*WHAT YOU ARE ASKED TO DO:*
Return exactly the lines of the records below, starting at the line that contains "(** Following the" and ending at the line that contains "Definition file_type (e", with both of those lines kept.

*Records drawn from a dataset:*
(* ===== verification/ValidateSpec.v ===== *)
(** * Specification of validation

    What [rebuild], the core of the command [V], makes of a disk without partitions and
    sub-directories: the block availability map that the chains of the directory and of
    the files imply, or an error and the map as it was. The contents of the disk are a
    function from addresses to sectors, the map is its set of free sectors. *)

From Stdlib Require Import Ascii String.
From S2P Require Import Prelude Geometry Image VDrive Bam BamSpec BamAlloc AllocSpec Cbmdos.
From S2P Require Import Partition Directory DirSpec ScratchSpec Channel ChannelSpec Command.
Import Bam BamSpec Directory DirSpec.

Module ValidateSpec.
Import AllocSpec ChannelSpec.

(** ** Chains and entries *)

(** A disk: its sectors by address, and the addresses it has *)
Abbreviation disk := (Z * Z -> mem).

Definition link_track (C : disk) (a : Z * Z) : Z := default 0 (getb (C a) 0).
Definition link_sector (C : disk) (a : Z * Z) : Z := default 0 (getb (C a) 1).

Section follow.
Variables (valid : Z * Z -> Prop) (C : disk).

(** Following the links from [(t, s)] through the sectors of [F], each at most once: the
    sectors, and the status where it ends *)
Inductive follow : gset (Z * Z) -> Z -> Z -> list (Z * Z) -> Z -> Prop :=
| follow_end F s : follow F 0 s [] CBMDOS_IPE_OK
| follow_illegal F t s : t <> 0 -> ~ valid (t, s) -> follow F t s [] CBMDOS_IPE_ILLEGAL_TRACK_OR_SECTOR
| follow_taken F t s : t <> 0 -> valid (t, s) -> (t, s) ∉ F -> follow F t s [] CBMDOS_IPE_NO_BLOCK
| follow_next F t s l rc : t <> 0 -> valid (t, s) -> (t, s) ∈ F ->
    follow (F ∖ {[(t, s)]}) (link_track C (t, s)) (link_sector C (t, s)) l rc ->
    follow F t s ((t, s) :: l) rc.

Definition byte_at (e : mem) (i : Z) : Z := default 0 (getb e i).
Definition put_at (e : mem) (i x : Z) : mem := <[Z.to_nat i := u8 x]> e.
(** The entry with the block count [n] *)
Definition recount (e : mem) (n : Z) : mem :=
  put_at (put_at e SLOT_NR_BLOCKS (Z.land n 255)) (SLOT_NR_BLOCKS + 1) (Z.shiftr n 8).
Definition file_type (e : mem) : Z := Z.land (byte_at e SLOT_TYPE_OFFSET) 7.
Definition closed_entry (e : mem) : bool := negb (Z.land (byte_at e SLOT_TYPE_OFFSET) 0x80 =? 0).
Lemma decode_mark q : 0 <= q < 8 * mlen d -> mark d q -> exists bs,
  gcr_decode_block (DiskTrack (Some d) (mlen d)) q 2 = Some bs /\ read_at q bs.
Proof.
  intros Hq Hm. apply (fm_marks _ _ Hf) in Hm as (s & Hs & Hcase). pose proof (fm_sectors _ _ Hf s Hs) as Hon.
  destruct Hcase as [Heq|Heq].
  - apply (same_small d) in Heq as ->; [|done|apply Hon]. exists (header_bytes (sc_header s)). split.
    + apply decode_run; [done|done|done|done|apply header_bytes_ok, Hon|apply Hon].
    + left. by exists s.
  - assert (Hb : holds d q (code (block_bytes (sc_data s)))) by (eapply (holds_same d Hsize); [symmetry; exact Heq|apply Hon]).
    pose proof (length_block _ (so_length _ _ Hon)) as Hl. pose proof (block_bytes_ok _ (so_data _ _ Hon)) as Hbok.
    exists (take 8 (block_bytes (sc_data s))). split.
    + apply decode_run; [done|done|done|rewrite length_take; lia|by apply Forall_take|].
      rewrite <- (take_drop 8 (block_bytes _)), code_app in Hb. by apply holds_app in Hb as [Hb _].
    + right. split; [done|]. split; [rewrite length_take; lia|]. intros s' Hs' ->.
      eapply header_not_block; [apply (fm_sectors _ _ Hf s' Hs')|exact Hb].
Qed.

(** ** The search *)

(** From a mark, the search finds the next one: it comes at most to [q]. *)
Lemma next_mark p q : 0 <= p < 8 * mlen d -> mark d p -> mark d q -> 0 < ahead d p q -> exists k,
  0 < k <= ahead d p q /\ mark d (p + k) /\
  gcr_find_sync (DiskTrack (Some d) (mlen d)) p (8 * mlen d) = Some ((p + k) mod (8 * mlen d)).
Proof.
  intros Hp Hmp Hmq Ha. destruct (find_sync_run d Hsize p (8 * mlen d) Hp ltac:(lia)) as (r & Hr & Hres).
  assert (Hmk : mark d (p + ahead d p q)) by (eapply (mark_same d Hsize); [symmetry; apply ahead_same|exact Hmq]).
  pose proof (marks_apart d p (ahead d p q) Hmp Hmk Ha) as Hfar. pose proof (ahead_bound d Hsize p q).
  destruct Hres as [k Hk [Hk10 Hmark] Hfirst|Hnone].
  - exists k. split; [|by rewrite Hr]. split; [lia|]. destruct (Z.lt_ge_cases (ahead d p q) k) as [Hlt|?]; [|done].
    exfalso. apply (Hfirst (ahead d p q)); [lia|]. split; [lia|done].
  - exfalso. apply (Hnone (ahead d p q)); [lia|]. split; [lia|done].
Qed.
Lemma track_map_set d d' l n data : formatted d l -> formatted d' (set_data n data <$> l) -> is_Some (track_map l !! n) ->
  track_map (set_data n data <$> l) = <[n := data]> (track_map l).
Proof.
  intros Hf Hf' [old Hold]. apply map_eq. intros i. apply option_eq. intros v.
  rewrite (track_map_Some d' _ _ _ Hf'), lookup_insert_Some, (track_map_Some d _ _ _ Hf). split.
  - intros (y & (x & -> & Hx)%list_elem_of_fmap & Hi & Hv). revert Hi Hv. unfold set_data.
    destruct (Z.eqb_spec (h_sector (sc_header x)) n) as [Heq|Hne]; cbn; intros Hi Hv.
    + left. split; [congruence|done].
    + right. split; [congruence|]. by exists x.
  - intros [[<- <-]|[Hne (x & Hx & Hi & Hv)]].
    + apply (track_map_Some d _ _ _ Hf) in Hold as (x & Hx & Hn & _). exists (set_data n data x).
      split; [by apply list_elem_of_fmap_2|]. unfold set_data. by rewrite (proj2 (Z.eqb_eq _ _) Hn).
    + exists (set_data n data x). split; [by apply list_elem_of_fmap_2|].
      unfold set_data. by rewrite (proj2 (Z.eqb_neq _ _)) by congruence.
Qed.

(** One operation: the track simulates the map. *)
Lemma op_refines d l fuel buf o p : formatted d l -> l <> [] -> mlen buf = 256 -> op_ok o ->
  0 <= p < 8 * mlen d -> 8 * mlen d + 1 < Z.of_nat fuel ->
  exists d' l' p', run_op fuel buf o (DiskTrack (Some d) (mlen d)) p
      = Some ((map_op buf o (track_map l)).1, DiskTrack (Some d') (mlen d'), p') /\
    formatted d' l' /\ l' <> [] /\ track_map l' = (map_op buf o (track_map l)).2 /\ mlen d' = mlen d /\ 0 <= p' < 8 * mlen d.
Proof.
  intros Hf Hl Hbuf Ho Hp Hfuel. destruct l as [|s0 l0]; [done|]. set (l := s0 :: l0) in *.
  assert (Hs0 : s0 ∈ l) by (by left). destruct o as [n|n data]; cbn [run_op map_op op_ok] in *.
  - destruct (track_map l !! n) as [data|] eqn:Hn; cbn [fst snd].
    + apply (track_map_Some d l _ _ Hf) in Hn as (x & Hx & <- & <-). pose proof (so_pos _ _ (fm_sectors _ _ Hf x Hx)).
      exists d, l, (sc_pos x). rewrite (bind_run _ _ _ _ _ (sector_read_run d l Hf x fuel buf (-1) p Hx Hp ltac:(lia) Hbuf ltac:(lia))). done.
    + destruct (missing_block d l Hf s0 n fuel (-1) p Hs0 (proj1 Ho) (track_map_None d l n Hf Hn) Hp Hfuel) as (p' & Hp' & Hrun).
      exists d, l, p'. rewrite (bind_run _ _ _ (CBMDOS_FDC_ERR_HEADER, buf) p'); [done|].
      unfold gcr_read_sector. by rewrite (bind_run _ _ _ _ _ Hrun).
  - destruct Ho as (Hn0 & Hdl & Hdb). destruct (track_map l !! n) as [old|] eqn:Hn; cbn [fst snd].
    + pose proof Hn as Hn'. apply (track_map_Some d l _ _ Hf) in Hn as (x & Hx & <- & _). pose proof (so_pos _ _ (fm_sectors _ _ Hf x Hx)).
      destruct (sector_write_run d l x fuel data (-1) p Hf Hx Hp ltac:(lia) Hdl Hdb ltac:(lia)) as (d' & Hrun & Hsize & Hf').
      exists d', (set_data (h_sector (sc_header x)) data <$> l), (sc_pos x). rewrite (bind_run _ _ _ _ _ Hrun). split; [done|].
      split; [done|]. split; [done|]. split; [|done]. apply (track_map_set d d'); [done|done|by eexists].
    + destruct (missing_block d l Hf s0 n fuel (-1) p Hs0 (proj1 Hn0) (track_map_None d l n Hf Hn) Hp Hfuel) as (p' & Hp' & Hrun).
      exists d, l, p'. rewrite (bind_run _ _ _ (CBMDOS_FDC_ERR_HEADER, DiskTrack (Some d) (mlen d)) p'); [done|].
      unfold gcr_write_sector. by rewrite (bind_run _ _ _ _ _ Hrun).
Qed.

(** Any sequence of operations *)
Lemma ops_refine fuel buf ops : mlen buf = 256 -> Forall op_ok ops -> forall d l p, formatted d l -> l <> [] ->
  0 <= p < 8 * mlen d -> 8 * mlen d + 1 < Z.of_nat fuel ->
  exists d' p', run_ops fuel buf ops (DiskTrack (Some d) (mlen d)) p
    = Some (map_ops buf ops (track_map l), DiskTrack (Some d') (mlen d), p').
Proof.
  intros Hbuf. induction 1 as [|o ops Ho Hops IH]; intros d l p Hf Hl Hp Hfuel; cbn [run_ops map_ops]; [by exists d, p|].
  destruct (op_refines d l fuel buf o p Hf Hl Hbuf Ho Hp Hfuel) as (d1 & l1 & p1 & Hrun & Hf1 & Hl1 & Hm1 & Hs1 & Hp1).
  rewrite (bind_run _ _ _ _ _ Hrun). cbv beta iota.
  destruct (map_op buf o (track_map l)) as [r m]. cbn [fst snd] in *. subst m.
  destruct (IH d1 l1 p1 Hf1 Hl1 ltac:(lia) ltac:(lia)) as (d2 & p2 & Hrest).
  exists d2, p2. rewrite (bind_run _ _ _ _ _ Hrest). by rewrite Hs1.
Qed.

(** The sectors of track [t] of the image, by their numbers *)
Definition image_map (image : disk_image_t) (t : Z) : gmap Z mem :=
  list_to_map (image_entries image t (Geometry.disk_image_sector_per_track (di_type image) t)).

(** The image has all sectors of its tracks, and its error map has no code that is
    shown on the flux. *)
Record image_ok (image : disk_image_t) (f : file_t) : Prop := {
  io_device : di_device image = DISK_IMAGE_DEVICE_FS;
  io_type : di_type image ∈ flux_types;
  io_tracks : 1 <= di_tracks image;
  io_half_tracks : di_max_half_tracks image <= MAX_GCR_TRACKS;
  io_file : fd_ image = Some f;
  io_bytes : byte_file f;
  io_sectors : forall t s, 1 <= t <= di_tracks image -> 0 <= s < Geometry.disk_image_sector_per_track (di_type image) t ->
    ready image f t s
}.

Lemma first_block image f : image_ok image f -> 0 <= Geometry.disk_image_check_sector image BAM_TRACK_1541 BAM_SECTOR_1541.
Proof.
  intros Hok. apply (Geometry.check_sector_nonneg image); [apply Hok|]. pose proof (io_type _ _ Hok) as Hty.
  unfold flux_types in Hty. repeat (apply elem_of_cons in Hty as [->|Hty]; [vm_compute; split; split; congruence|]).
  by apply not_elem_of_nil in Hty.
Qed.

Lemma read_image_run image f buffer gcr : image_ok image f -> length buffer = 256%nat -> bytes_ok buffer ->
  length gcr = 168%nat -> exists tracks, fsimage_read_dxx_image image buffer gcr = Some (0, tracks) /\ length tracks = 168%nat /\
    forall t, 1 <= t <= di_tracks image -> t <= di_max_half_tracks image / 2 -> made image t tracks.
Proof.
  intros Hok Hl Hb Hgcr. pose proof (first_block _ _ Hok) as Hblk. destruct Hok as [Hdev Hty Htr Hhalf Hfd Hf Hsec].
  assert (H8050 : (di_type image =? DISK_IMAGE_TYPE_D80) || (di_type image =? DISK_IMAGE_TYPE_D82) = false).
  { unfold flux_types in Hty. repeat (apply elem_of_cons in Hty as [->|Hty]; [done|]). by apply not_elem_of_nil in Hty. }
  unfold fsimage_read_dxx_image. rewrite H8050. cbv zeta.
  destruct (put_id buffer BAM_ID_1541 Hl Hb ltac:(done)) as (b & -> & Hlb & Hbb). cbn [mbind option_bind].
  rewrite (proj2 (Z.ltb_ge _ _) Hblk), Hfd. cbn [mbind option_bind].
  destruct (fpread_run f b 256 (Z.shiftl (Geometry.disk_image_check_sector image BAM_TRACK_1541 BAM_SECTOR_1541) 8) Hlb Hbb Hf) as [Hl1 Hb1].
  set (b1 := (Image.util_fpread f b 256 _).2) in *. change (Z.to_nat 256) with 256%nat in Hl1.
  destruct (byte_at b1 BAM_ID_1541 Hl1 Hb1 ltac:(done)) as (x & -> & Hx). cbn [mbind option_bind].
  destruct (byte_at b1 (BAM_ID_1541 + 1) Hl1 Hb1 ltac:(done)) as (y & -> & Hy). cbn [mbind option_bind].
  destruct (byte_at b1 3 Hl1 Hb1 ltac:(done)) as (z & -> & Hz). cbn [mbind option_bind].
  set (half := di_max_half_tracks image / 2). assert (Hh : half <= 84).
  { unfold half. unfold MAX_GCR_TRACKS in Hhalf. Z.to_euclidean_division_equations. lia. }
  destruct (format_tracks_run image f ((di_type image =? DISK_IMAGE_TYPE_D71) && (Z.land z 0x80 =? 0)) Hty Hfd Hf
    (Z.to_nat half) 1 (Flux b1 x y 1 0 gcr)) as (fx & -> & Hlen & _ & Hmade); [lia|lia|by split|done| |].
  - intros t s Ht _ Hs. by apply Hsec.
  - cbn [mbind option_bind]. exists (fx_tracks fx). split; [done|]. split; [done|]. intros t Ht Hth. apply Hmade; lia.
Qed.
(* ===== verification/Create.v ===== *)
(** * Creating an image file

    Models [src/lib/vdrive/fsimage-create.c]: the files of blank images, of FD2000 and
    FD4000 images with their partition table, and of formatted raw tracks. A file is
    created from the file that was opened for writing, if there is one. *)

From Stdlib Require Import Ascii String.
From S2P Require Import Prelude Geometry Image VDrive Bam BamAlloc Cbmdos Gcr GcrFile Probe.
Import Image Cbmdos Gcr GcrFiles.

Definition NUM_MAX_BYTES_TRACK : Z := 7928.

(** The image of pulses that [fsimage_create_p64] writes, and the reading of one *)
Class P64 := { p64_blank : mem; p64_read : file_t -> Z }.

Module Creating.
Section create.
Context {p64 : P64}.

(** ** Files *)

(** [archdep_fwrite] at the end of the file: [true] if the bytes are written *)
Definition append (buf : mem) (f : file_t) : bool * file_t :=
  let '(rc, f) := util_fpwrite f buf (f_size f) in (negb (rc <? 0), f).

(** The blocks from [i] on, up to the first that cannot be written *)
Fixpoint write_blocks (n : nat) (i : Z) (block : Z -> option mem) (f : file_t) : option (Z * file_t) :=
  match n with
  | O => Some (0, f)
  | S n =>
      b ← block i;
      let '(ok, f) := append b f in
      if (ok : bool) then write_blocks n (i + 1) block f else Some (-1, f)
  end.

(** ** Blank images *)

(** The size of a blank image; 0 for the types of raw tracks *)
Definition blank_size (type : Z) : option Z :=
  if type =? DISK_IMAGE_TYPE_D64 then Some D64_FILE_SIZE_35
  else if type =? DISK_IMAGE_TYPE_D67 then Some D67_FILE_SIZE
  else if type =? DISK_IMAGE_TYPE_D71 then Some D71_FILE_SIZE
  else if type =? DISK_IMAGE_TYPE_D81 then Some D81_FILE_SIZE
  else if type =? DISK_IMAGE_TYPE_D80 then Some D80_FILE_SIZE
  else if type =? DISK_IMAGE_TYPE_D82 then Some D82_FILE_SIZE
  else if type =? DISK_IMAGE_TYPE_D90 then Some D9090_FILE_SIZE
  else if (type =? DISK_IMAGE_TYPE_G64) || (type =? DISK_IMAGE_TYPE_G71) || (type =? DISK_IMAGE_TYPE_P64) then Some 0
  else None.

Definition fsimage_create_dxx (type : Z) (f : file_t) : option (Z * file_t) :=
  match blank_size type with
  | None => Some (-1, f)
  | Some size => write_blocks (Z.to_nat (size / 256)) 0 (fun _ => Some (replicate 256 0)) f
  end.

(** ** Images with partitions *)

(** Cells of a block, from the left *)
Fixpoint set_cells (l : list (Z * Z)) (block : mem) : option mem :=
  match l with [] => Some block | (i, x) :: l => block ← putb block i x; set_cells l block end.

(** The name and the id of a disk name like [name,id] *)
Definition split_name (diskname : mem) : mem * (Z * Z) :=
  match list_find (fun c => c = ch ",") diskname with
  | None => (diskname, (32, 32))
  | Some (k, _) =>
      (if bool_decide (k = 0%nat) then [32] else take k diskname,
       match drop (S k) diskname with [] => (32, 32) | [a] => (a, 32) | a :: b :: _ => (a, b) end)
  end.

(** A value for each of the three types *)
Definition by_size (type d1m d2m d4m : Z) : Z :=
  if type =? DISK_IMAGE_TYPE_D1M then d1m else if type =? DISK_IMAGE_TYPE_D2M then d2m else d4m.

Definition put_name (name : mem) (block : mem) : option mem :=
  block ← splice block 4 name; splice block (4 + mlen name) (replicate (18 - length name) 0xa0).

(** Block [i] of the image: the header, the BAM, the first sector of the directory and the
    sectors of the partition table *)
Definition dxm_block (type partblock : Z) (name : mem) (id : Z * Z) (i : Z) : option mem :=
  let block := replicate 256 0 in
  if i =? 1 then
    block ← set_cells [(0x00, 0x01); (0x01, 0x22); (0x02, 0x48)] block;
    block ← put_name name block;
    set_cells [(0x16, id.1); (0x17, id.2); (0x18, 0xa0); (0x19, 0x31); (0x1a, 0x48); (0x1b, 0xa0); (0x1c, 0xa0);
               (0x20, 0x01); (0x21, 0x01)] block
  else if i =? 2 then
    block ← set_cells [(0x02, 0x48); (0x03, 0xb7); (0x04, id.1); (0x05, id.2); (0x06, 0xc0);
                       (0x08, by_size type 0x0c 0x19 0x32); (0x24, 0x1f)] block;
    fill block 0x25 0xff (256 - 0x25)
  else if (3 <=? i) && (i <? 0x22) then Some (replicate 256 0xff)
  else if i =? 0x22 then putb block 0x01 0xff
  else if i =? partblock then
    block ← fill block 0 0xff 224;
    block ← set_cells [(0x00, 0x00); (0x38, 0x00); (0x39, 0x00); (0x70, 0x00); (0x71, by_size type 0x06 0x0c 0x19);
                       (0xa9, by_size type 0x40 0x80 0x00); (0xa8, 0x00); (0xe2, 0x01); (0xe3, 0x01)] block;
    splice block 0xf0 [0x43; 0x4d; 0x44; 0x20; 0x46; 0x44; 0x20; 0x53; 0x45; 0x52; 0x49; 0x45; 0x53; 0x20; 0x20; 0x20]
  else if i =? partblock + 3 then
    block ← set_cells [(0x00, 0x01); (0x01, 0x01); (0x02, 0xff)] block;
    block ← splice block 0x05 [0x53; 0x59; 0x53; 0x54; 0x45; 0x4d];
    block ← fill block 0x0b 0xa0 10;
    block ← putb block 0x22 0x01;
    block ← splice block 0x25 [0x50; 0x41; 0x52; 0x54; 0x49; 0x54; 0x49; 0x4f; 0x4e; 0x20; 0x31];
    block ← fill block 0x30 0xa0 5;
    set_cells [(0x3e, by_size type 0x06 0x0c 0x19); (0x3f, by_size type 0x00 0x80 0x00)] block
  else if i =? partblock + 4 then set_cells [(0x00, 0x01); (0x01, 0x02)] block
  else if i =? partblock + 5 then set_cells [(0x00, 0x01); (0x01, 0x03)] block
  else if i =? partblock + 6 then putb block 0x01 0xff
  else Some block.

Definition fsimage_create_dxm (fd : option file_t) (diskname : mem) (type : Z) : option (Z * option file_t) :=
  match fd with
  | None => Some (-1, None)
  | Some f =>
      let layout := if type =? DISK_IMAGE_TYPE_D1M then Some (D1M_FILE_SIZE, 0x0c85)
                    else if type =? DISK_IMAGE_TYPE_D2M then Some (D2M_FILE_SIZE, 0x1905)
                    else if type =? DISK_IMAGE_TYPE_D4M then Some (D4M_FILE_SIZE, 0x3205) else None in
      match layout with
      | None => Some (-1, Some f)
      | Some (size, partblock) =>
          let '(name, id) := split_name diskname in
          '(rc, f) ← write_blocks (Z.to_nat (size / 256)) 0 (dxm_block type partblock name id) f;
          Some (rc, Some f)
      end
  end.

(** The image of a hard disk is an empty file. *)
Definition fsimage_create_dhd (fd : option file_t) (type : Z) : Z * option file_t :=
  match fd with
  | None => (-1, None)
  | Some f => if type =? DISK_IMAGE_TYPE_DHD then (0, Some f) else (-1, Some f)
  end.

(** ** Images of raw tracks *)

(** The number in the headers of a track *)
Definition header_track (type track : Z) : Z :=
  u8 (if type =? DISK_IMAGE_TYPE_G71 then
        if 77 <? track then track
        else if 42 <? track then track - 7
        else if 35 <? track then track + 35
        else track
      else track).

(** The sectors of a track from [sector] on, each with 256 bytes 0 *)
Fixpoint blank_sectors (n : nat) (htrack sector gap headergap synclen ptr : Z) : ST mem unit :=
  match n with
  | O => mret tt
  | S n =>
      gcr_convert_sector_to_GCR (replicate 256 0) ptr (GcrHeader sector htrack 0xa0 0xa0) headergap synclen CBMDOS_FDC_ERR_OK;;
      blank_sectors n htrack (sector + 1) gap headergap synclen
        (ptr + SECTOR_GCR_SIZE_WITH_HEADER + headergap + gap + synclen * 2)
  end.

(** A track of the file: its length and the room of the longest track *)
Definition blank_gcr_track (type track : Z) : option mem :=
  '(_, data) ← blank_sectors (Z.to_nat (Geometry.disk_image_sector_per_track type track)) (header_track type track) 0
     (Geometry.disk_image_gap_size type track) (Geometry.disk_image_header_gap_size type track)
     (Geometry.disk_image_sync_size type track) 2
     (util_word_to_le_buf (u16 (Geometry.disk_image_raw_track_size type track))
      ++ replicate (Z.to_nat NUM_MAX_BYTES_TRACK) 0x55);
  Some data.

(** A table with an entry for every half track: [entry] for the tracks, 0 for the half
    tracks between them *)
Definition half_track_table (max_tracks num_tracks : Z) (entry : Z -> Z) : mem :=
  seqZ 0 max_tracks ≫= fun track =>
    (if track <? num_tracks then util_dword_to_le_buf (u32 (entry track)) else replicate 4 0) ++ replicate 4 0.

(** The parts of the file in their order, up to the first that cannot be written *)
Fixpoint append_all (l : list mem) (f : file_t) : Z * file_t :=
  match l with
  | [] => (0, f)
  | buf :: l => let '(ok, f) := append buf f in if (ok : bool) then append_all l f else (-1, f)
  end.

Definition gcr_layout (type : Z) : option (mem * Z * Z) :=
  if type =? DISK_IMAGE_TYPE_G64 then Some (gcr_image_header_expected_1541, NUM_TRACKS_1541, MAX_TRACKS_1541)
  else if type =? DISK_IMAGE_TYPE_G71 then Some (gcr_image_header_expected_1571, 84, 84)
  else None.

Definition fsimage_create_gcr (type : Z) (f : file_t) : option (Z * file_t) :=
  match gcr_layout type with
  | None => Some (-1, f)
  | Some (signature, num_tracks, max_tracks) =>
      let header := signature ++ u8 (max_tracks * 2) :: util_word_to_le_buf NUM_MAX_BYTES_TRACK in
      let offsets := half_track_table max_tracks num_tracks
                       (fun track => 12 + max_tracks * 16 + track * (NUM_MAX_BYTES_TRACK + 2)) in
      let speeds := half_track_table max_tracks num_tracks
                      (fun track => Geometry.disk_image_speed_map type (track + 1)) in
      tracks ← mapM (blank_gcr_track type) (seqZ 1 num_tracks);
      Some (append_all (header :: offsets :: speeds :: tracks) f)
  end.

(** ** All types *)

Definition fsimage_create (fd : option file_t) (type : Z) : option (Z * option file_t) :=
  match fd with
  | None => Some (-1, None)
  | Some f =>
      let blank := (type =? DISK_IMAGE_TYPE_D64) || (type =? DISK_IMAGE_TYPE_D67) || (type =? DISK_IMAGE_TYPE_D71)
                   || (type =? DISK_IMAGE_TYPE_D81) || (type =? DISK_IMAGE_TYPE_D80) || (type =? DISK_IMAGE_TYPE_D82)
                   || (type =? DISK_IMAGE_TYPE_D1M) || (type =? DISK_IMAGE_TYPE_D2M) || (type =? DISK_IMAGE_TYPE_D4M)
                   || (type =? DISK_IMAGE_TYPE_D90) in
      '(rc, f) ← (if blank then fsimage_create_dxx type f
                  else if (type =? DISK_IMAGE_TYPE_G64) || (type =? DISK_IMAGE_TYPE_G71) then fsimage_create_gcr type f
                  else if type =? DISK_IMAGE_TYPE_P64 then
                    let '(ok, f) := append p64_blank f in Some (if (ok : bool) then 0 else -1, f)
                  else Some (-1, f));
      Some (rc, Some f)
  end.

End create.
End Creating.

*YOUR RESPONSE:*
(** Following the links from [(t, s)] through the sectors of [F], each at most once: the
    sectors, and the status where it ends *)
Inductive follow : gset (Z * Z) -> Z -> Z -> list (Z * Z) -> Z -> Prop :=
| follow_end F s : follow F 0 s [] CBMDOS_IPE_OK
| follow_illegal F t s : t <> 0 -> ~ valid (t, s) -> follow F t s [] CBMDOS_IPE_ILLEGAL_TRACK_OR_SECTOR
| follow_taken F t s : t <> 0 -> valid (t, s) -> (t, s) ∉ F -> follow F t s [] CBMDOS_IPE_NO_BLOCK
| follow_next F t s l rc : t <> 0 -> valid (t, s) -> (t, s) ∈ F ->
    follow (F ∖ {[(t, s)]}) (link_track C (t, s)) (link_sector C (t, s)) l rc ->
    follow F t s ((t, s) :: l) rc.

Definition byte_at (e : mem) (i : Z) : Z := default 0 (getb e i).
Definition put_at (e : mem) (i x : Z) : mem := <[Z.to_nat i := u8 x]> e.
(** The entry with the block count [n] *)
Definition recount (e : mem) (n : Z) : mem :=
  put_at (put_at e SLOT_NR_BLOCKS (Z.land n 255)) (SLOT_NR_BLOCKS + 1) (Z.shiftr n 8).
Definition file_type (e : mem) : Z := Z.land (byte_at e SLOT_TYPE_OFFSET) 7.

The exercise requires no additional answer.